Did you know that pollinating insects are endangered globally, and have seen a particularly steep decline over the last 40 years? This has the alarm bells ringing on the stability of our global food supply. Don’t despair, however, because there is ample research indicating that organic farming can help curb this trend. Lund University in Sweden found over a three-year study “that organic farming methods can contribute to halting the pollinator decline.” The journal of Agriculture, Ecosystems & Environment has also concluded that “insect pollinated plants benefit from organic farming,” in its research. The Organic Trade Association‘s comprehensive report on pollinators gives a very good overview of the problem and some solutions, stating, “organic farming practices can provide critical solutions that not only decrease risks to pollinators, but actively support the growth and health of our pollinator populations.” There are a host of other scientific sources that also conclude that organic growing is the way to keep balance in nature and let pollinators do their jobs. Nonetheless, if you’re a Local Greens customer, chances are that you don’t have your own organic farm or research lab to contribute to this research (but if you do, please share with us!), but you can still support the cause. There are many simple projects your household can undertake to turn a summer’s afternoon into a creative haven for pollinators.

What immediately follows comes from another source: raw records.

Definition async_fallocate : srv Z :=
  i ← r_read_obj mem FallocateIn;
  ctx ← get_context;
  inode ← nodeid;
  fs_match (fs_async_fallocate ctx inode i.(fa_fh) i.(fa_mode) i.(fa_offset) i.(fa_length))
    async_reply_unit async_reply_error.

Definition async_dispatch (opcode : Z) : srv Z :=
  let is_op op := opcode =? Opcode_value op in
  if is_op OpLookup then async_lookup
  else if is_op OpForget then forget mem
  else if is_op OpGetattr then async_getattr
  else if is_op OpSetattr then async_setattr
  else if is_op OpReadlink then readlink
  else if is_op OpSymlink then symlink mem
  else if is_op OpMknod then mknod mem
  else if is_op OpMkdir then mkdir mem
  else if is_op OpUnlink then unlink mem
  else if is_op OpRmdir then rmdir mem
  else if is_op OpRename then rename mem
  else if is_op OpLink then link mem
  else if is_op OpOpen then async_open
  else if is_op OpRead then async_read
  else if is_op OpWrite then async_write
  else if is_op OpStatfs then statfs
  else if is_op OpRelease then release mem
  else if is_op OpFsync then async_fsync
  else if is_op OpSetxattr then setxattr mem
  else if is_op OpGetxattr then getxattr mem
  else if is_op OpListxattr then listxattr mem
  else if is_op OpRemovexattr then removexattr mem
  else if is_op OpFlush then flush mem
  else if is_op OpInit then init mem pagesize
  else if is_op OpOpendir then opendir mem
  else if is_op OpReaddir then readdir mem
  else if is_op OpReleasedir then releasedir mem
  else if is_op OpFsyncdir then async_fsyncdir
  else if is_op OpGetlk then getlk mem
  else if is_op OpSetlk then setlk mem
  else if is_op OpSetlkw then setlkw mem
  else if is_op OpAccess then access mem
  else if is_op OpCreate then async_create
  else if is_op OpBmap then bmap mem
  else if is_op OpIoctl then ioctl mem
  else if is_op OpPoll then poll mem
  else if is_op OpNotifyReply then notify_reply
  else if is_op OpBatchForget then batch_forget mem
  else if is_op OpFallocate then async_fallocate
  else if is_op OpReaddirplus then readdirplus mem
  else if is_op OpRename2 then rename2 mem
  else if is_op OpLseek then lseek mem
  else if is_op OpInterrupt then _ ← interrupt; mret 0
  else if is_op OpDestroy then _ ← destroy; mret 0
  else async_reply_error (Os ENOSYS).

(** The checks of [async_handle_message]: the ids of the context are not
    remapped here. *)
Definition async_handle_request : srv Z :=
  in_header ← get_header;
  available ← gets (fun s => Writer_available_bytes s.(w_ctx).(sc_w));
  if (MAX_BUFFER_SIZE + BUFFER_HEADER_SIZE <? in_header.(ih_len)) || (available <? size_of OutHeader)
  then async_do_reply_error (Os ENOMEM) true
  else async_dispatch in_header.(ih_opcode).

Definition async_handle_message (r : Reader V) (w : Writer) : prog (Server F * Dev) Error Z :=
  fun '(srv, dev) =>
    match read_obj mem InHeader r with
    | (r', Ok in_header) =>
      let '(s', o) := async_handle_request (MkWorld srv (SrvContext_new in_header r' w) dev) in
      ((s'.(w_srv), s'.(w_dev)), o)
    | (_, Err e) => ((srv, dev), Err (DecodeMessage e))
    | (_, Panic) => ((srv, dev), Panic)
    end.
End server.

(** * Properties *)

(** Two outcomes that are the same but for the error. *)
Definition alike {E A} (o1 o2 : outcome E A) : Prop :=
  match o1, o2 with
  | Ok a, Ok b => a = b
  | Err _, Err _ | Panic, Panic => True
  | _, _ => False
  end.

(** ** The writers *)

Section writer_facts.
Context {DEV : FuseDevice}.

Lemma async_write2_eq d1 d2 s :
  d1 <> [] -> d2 <> [] -> FuseDevWriter_async_write2 d1 d2 s = FuseDevWriter_write_vectored [d1; d2] s.
Proof.
  intros H1 H2. destruct s as [w d]. unfold FuseDevWriter_async_write2, FuseDevWriter_write_vectored, mbind, prog_mbind, prog_bind. cbn [foldl fst].
  rewrite Z.add_0_l. destruct (check_available_space w _); [|done..]. unfold gets. cbn [fst]. destruct (fw_buffered w); [|cbn [concat]; by rewrite app_nil_r].
  unfold extend_all. cbn [List.filter]. rewrite !(proj2 (beq_false _ _)) by done. cbn. by rewrite Z.add_0_l.
Qed.

Lemma async_write3_eq d1 d2 d3 s :
  d1 <> [] -> d2 <> [] -> d3 <> [] -> FuseDevWriter_async_write3 d1 d2 d3 s = FuseDevWriter_write_vectored [d1; d2; d3] s.
Proof.
  intros H1 H2 H3. destruct s as [w d]. unfold FuseDevWriter_async_write3, FuseDevWriter_write_vectored, mbind, prog_mbind, prog_bind. cbn [foldl fst].
  rewrite Z.add_0_l. destruct (check_available_space w _); [|done..]. unfold gets. cbn [fst]. destruct (fw_buffered w); [|cbn [concat]; by rewrite app_nil_r].
  unfold extend_all. cbn [List.filter]. rewrite !(proj2 (beq_false _ _)) by done. cbn. by rewrite Z.add_0_l.
Qed.

Lemma async_commit_buffered w d other :
  w.(fw_buffered) = true ->
  (FuseDevWriter_async_commit other (w, d)).1 = (FuseDevWriter_commit other (w, d)).1 /\
  alike (FuseDevWriter_commit other (w, d)).2 (FuseDevWriter_async_commit other (w, d)).2.
Proof.
  intros Hb. unfold FuseDevWriter_async_commit, FuseDevWriter_commit. cbn [fst]. rewrite Hb. cbn [negb].
  assert (forall m, (do_write m (w, d)).1 = (let '(s', o) := on_dev (dev_write m) (w, d) in (s', map_err Os o)).1 /\
    alike (let '(s', o) := on_dev (dev_write m) (w, d) in (s', map_err Os o)).2 (do_write m (w, d)).2) as Hs.
  { intros m. unfold do_write, on_dev, dev_write. by destruct (dev_answer d m). }
  destruct (fw_slice w), other; (done || apply Hs).
Qed.
End writer_facts.

Lemma out_header_nonempty len error u : as_slice (out_header len error u) <> [].
Proof. done. Qed.

Section server_facts.
Context {F V : Type} {FS : FileSystem F} {AFS : AsyncFileSystem F} {VS : VolatileSlice V} {DEV : FuseDevice}.
Context (mem : Z -> Z) (pagesize : Z).
Implicit Types (s : world F V).

Lemma async_reply_ok_eq out data s : async_reply_ok out data s = reply_ok out data s.
Proof.
  unfold async_reply_ok, reply_ok, mbind, prog_mbind, prog_bind, unique, gets. cbv beta iota zeta.
  pose proof (out_header_nonempty (size_of OutHeader + zlen (default [] out) + zlen (default [] data)) 0 (ih_unique (sc_in_header (w_ctx s)))) as Hh.
  destruct (default [] out) as [|a l], (default [] data) as [|b k]; [done|..]; unfold on_writer, Writer_write_vectored, on_fusedev, Writer_async_write2, Writer_async_write3, on_fusedev;
    destruct (sc_w (w_ctx s)); (done || by rewrite ?async_write2_eq, ?async_write3_eq by done).
Qed.
(* ===== verification/FileVolatile.v ===== *)
(** * File I/O on volatile buffers ([src/common/file_buf.rs], [file_traits.rs], [async_file.rs])

    [FileReadWriteVolatile] reads and writes files through slices of memory; its
    default methods repeat and choose calls of the required ones, and [File]
    makes each a system call.  The asynchronous half works on [FileVolatileBuf],
    on a file of tokio or of tokio-uring, and gives a list of buffers to the
    kernel four at a time.

    The system calls and tokio-uring's file are an interface over a state [X];
    [errno] is what [Error::last_os_error] reads.  The operations of a [join!]
    run one after the other in any order the scheduler chooses.

    The theorems show that what [write_all_at_volatile] wrote
    [read_exact_at_volatile] reads back, however the kernel cuts the transfer, and
    that the vectored asynchronous reads and writes move the bytes they count, in
    whatever order the batches complete and wherever a call falls short. *)

From S2P Require Import Prelude Std Codec Lib Transport TransportProps ProgLogic VirtioFs.

(** ** [FileVolatileSlice] *)

(** [file_buf::Error], the errors of the crate's own. *)
Inductive BufError : Set :=
| OutOfBounds (addr : Z)
| Overflow (base offset : Z).

Definition fvs_is_empty (s : FileVolatileSlice) : bool := s.(fvs_size) =? 0.

(** [FileVolatileSlice::offset]. *)
Definition fvs_offset (s : FileVolatileSlice) (count : Z) : outcome BufError FileVolatileSlice :=
  new_addr ← ok_or (Overflow s.(fvs_addr) count) (checked_add s.(fvs_addr) count);
  new_size ← ok_or (OutOfBounds new_addr) (checked_sub s.(fvs_size) count);
  Ok (from_raw_ptr new_addr new_size).

(** [slice.offset(n).unwrap()]. *)
Definition fvs_offset_unwrap (s : FileVolatileSlice) (count : Z) : io_result FileVolatileSlice :=
  match fvs_offset s count with Ok s' => Ok s' | _ => Panic end.

(** ** [FileVolatileBuf] *)

Record FileVolatileBuf : Set := mkFileVolatileBuf { fvb_addr : Z; fvb_size : Z; fvb_cap : Z }.

Definition borrow_as_buf (s : FileVolatileSlice) (inited : bool) : FileVolatileBuf :=
  let size := if inited then s.(fvs_size) else 0 in
  mkFileVolatileBuf s.(fvs_addr) size s.(fvs_size).

(** [FileVolatileBuf::new], on the pointer and the length of the slice. *)
Definition FileVolatileBuf_new (ptr len : Z) : FileVolatileBuf := mkFileVolatileBuf ptr 0 len.

Definition new_with_data (ptr len size : Z) : io_result FileVolatileBuf :=
  if size <=? len then Ok (mkFileVolatileBuf ptr size len) else Panic.

Definition FileVolatileBuf_from_raw_ptr (addr size cap : Z) : io_result FileVolatileBuf :=
  if size <=? cap then Ok (mkFileVolatileBuf addr size cap) else Panic.

(** [libc::iovec], and [IoSlice], which has its layout. *)
Record iovec : Set := mk_iovec { iov_base : Z; iov_len : Z }.

Definition io_slice (b : FileVolatileBuf) : iovec := mk_iovec b.(fvb_addr) b.(fvb_size).

Definition io_slice_mut (b : FileVolatileBuf) : iovec :=
  mk_iovec (b.(fvb_addr) + b.(fvb_size)) (wrap 64 (b.(fvb_cap) - b.(fvb_size))).

Definition set_size (size : Z) (b : FileVolatileBuf) : FileVolatileBuf :=
  if size <=? b.(fvb_cap) then mkFileVolatileBuf b.(fvb_addr) size b.(fvb_cap) else b.

(** [IoBuf::bytes_total]. *)
Definition bytes_total (b : FileVolatileBuf) : Z := b.(fvb_cap).

(** ** System calls

    A call gives its return value; the vectored ones get the array and the
    count that is passed as a [c_int]. *)

Class FileIo (X : Type) : Type := {
  sys_read : Z -> iovec -> X -> X * Z;
  sys_write : Z -> iovec -> X -> X * Z;
  sys_readv : Z -> list iovec -> Z -> X -> X * Z;
  sys_writev : Z -> list iovec -> Z -> X -> X * Z;
  sys_pread64 : Z -> iovec -> Z -> X -> X * Z;
  sys_pwrite64 : Z -> iovec -> Z -> X -> X * Z;
  sys_preadv64 : Z -> list iovec -> Z -> Z -> X -> X * Z;
  sys_pwritev64 : Z -> list iovec -> Z -> Z -> X -> X * Z;
  errno : X -> Z;
}.
#[global] Hint Mode FileIo ! : typeclass_instances.

Section sync.
Context {X : Type}.

(** ** [FileReadWriteVolatile]

    The methods an implementation has to give, and the vectored ones it may
    leave to the default. *)

Record FileReadWriteVolatile : Type := {
  read_volatile : FileVolatileSlice -> prog X io_error Z;
  write_volatile : FileVolatileSlice -> prog X io_error Z;
  read_at_volatile : FileVolatileSlice -> Z -> prog X io_error Z;
  write_at_volatile : FileVolatileSlice -> Z -> prog X io_error Z;
  read_vectored_volatile : list FileVolatileSlice -> prog X io_error Z;
  write_vectored_volatile : list FileVolatileSlice -> prog X io_error Z;
  read_vectored_at_volatile : list FileVolatileSlice -> Z -> prog X io_error Z;
  write_vectored_at_volatile : list FileVolatileSlice -> Z -> prog X io_error Z;
}.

Most of the bees in the UK are in fact not bumblebees or honeybees, but solitary bees. This means that rather than living in colonies, they prefer to live on their own. Female bees will spend much of their lives searching for suitable nesting spots. These can be holes in the ground or hollow plant stems. You can create your very own habitat to make nesting life a bit easier on these mama bees. While the sun’s shining, get the kids or friends together to make a bee hotel that can rest in anyone’s garden, balcony or windowsill. The RSPB – Royal Society for the Protection of Birds – has this step-by-step guide to get hands on and crafty with a home for solitary bees. The Wildlife Trust has their own version, as does the Woodland Trust, both of which will turn a lazy day into a fun, sustainable group activity. Who knew that off-cuts of wood, bamboo stakes, hollow plant stems, paper straws, or reeds could be such inviting spaces?
If you prefer pollinators of the feathered variety, turn some household “rubbish” into a trendy birdfeeder. Apartment Therapy has ten top ideas to feed the birds using items in your home right now. Think twice before sending that disused tea set to the charity shop. Instead, give it to the birds by applying strong glue to the cup and saucer, fill it up with seeds, and let teatime commence. Entertain the little people in your life by transforming pinecones into all-natural feeders. Forage for local pinecones, apply a little peanut butter and a coating of birdseed, then sit back and marvel at the avian adventures that flap to your door. You can even save some juice cartons or wine crates from the recycling bin and fashion them into bird feeders. There are possibilities to match every skill level, style and décor. Channel your creative energy into one of these projects that is sure to attract a wonder of birdlife you didn’t even know flocked in your neighbourhood.
Lastly, if a hands-on project is too much for you, but you still want to give pollinators a leg up, there are many decorative, pre-built options that will get your garden buzzing. The RSPB is again a fantastic resource to shop for bird and bee kit; Etsy has a wide selection made by UK crafters, and there’s an entire shop dedicated to supporting the Mason solitary bee species.
Pollinators are the small, but mighty, workers of our food chain. Our health and survival is wrapped up in their health and survival, and there’s a good argument that we need them much more than they need us. Local Greens and its customers do a part by supporting organic farming, and you can bring the cause closer to home with a nesting or feeding place for your local bees and birds. They’ll think you’re the bee’s knees for it.